On April 30, there were no officials on hand as the focus shifted to Phase II, passenger service between Montgomery and Mobile. Just one hearty soul, a Mobile man on the way home from his job at the Poarch Creek Indians reservation, showed up. Ironically, the group had conducted a similar meeting the previous night in Mobile, and no member of the public showed.
But Smart was stoic, pointing out that attendance (or lack of it) at the series of public meetings wasn’t a true indicator of interest or disinterest in the project.
“It’s not wasting our time, even if just one person comes,” he explained. “We’re fine with that. Overall, people are learning about projects like this in different ways now, mainly through our website or social media. They still care about the project; they just go find the information in other ways.
“When we did our most recent Facebook posting, we allowed people to share it. We created an event, sort of a calendar reminder, and we got a lot of response.
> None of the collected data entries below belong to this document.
(** C11. A direction whose reader has ended closes when everything that was read
    is written, and not before. In the loop of [stream_stream_cache.rs] the turn
    writes first; if then nothing is left and no write has failed, it ends with
    the error of the reader, or begins to wait for the other direction, with the
    whole content written; and if something is left it goes on, unless the
    direction waits for the other one and sends files while that one has closed
    ([is_sendfile_close], which gives up what is left). In the loop of
    [stream_stream_memory.rs] the check comes first and is the same. *)
Theorem closes_after_all (files : Disk) (r : R) (w : W) x : env_ok -> fresh (tmp:=tmp) files r w ->
  (forall status s st s1, cache_runs e files r w (status, s) -> closing s = false -> read_err s = Some x ->
    tmp_handle_run e s = (Ok st, s1) -> write_err s1 = None -> (close_type e = WaitEmpty -> is_sendfile_close e st s1 = false) ->
    if is_empty s1
    then exists o s2, cache_turn e status s = (o, s2) /\ @content (files_of s2) (received (writer s2)) = @content (files_of s2) (sent (reader s2)) /\
      match close_type e with WaitEmpty => closing s2 = true | _ => o = Err x end
    else cache_turn e status s = (Ok st, s1)) /\
  (forall phase s, memory_runs e files r w (phase, s) -> (forall l, phase <> Buffers l) -> read_err s = Some x -> write_err s = None ->
    if is_empty s
    then exists s2, memory_turn e phase s = (Err x, s2) /\ @content (files_of s2) (received (writer s2)) = @content (files_of s2) (sent (reader s2))
    else memory_turn e phase s = (_ ← tmp_handle_run e; mret phase) s).
Proof.
  intros He Hf. split.
  - intros status s st s1 Hr Hc Hre Et Hw Hsf.
    destruct (cache_good _ _ _ He eq_refl eq_refl _ _ _ _ Hf Hr) as [[[Hk _]|(_ & Hi & Hfit)] _]; [cbn in Hk; congruence|]. cbn [snd] in *.
    pose proof (tmp_handle_run_ok e _ _ [] s He Hi) as Hk. unfold run in Hk. rewrite Et in Hk. destruct Hk as (Hb & [Hs1 Hs2 _ _] & _).
    assert (Inv (c_stream_cache_size (cs e)) (c_tmp_file_size (cs e)) [] s1) as Hi1 by (destruct Hb as [Hi1|[[Hb _] _]]; done).
    assert (cache_turn e status s = (check_stream_close e st ≫= fun _ => mret st) s1) as ->.
    { unfold cache_turn. rewrite (stm_step _ _ _ s s) by done. rewrite Hc, Hre. rewrite andb_false_r. by rewrite (stm_step _ _ _ _ _ Et). }
    pose proof (close_direct e s1) as Hd. unfold ends_with in Hd. rewrite Hw, Hs1, Hre in Hd. fold (is_empty s1) in Hd.
    assert (close_type e <> WaitEmpty -> if is_empty s1
      then exists o s2, (check_stream_close e st ≫= fun _ => mret st) s1 = (o, s2) /\
        @content (files_of s2) (received (writer s2)) = @content (files_of s2) (sent (reader s2)) /\ o = Err x
      else (check_stream_close e st ≫= fun _ => mret st) s1 = (Ok st, s1)) as Hdirect.
    { intros Hct. assert (check_stream_close e st s1 = (x ← close_now; match x with Some x => close_with e x | None => mret tt end) s1) as Ecl by (unfold check_stream_close; by destruct (close_type e)).
      unfold mbind at 1 2, stm_bind at 1 2. rewrite Ecl. destruct (is_empty s1) eqn:Ee.
      - destruct Hd as (w1 & s0 & Hw1 & Hs0 & Ed). rewrite Ed. exists (Err x), (set_writer w1 s0). split; [done|]. split; [|done].
        pose proof (all_written _ _ s1 Hi1 Ee) as Ha. destruct Hs0 as [-> | ->]; cbn; rewrite Hw1; exact Ha.
      - by rewrite Hd. }
    destruct (close_type e) eqn:Ect; [by apply Hdirect..|]. clear Hdirect Hd.
    unfold check_stream_close. rewrite Ect. unfold mbind, stm_bind, gets. change (id s1) with s1.
    cbv zeta. rewrite Hw, Hs1, Hre, (Hsf eq_refl). cbn [is_none negb orb]. fold (is_empty s1). destruct (is_empty s1) eqn:Ee.
    + set (s2 := set_closing true (set_close_num (close_num s1 + 1) s1)).
      pose proof (all_written _ _ s1 Hi1 Ee) as Ha.
      assert (exists o s3, close_round s2 = (o, s3) /\ @content (files_of s3) (received (writer s3)) = @content (files_of s3) (sent (reader s3)) /\ closing s3 = true)
        as (o & s3 & Ecr & Hcr).
      { unfold close_round, mbind, stm_bind, gets. change (id s2) with s2. destruct (2 <=? close_num s2); [|by exists (Ok tt), s2].
        change (write_err s2) with (write_err s1). change (read_err s2) with (read_err s1). rewrite Hw, Hs1, Hre. eexists _, _. split; [reflexivity|]. by split. }
      cbn [andb orb]. unfold modify. cbv beta iota. fold s2. rewrite Ecr. destruct o; eexists _, s3; split; try reflexivity; done.
    + cbn [andb orb]. by rewrite andb_false_r.
  - intros phase s Hr Hph Hre Hw. pose proof (memory_ended _ _ _ _ He Hf Hr) as Hm. pose proof (memory_good _ _ _ He eq_refl eq_refl _ _ _ _ Hf Hr) as [Hst Hi].
    cbn [fst snd] in *. pose proof (close_direct e s) as Hd. unfold ends_with in Hd. rewrite Hw, Hre in Hd. fold (is_empty s) in Hd.
    assert (phase = Reading /\ is_empty s = true \/ phase = Writing []) as Hp.
    { destruct Hm as [?|Hm]; [congruence|]. destruct phase as [|l|l]; [by left|by destruct (Hph l)|right; congruence]. }
    destruct (is_empty s) eqn:Ee.
    + destruct Hd as (w1 & s0 & Hw1 & Hs0 & Ed). exists (set_writer w1 s0). split.
      { destruct Hp as [[-> _]| ->]; cbn [memory_turn]; unfold mbind at 1, stm_bind at 1, memory_check_close; by rewrite Ed. }
      assert (@content (files_of s) (received (writer s)) = @content (files_of s) (sent (reader s))) as Ha.
      { destruct Hp as [[-> _]| ->].
        - refine (all_written _ _ (set_read_buffer None s) Hi _). apply andb_true_iff in Ee as [_ Ee]. exact Ee.
        - destruct Hi as [Hi|[Hb _]]; [exact (all_written _ _ s Hi Ee)|congruence]. }
      destruct Hs0 as [-> | ->]; cbn; rewrite Hw1; exact Ha.
    + destruct Hp as [[_ ?]| ->]; [done|]. cbn [memory_turn]. unfold mbind at 1, stm_bind at 1, memory_check_close. rewrite Hd.
      unfold mbind at 1, stm_bind at 1, gets. change (id s) with s. by rewrite Ee.
Qed.
End direction.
We’re getting a lot more of that. I haven’t looked to see how many re-tweets we had on Twitter, but we’ve had a lot of activity there.”
Asked to reveal the main question he would ask if he were an audience member, Smart said he would be interested in learning about the timeline, which he admitted would be a lot longer than most people envisioned.
“This is one of many studies that have to take place for a project like this to move forward and get implemented,” he said. “We will probably have our final report out in October and submit it to the United States Rail Commission, and we’re probably looking at around 10 to 15 years after we conclude this before it happens. There’s a lot that goes on.”
Smart pointed out that a long to-do list remains before a train full of passengers pulls into the station at Atmore, Montgomery, Mobile or anywhere else along the project corridor.
“There’s the preliminary engineering, then the environmental review process, then the final design,” he said. “Then you have to secure funding, engage the public and the stakeholders, and refine it, make it something the majority of the folks along the corridor want.”
He said all that would have to be done before construction even started on the new rail line.
“Given this corridor, the construction itself could approach another 10 years,” he said. “Then there’s the testing phase, running a train without passengers to make sure it’s going to work.”
Still, as long as there’s public interest and public funds to study the feasibility of such a project, he and his crew would continue to join ADECA personnel in the solicitation of input and advice.
“The public involvement and input will continue throughout the process,” Smart said. “It will continue until we have the final sign-off from the federal rail commission.”
According to information provided by ADECA, the estimated cost of the project is $1.3 billion, if the CSX Corridor is chosen; the cost will jump to approximately $9.5 billion if the new line is built along the Interstate 65 corridor.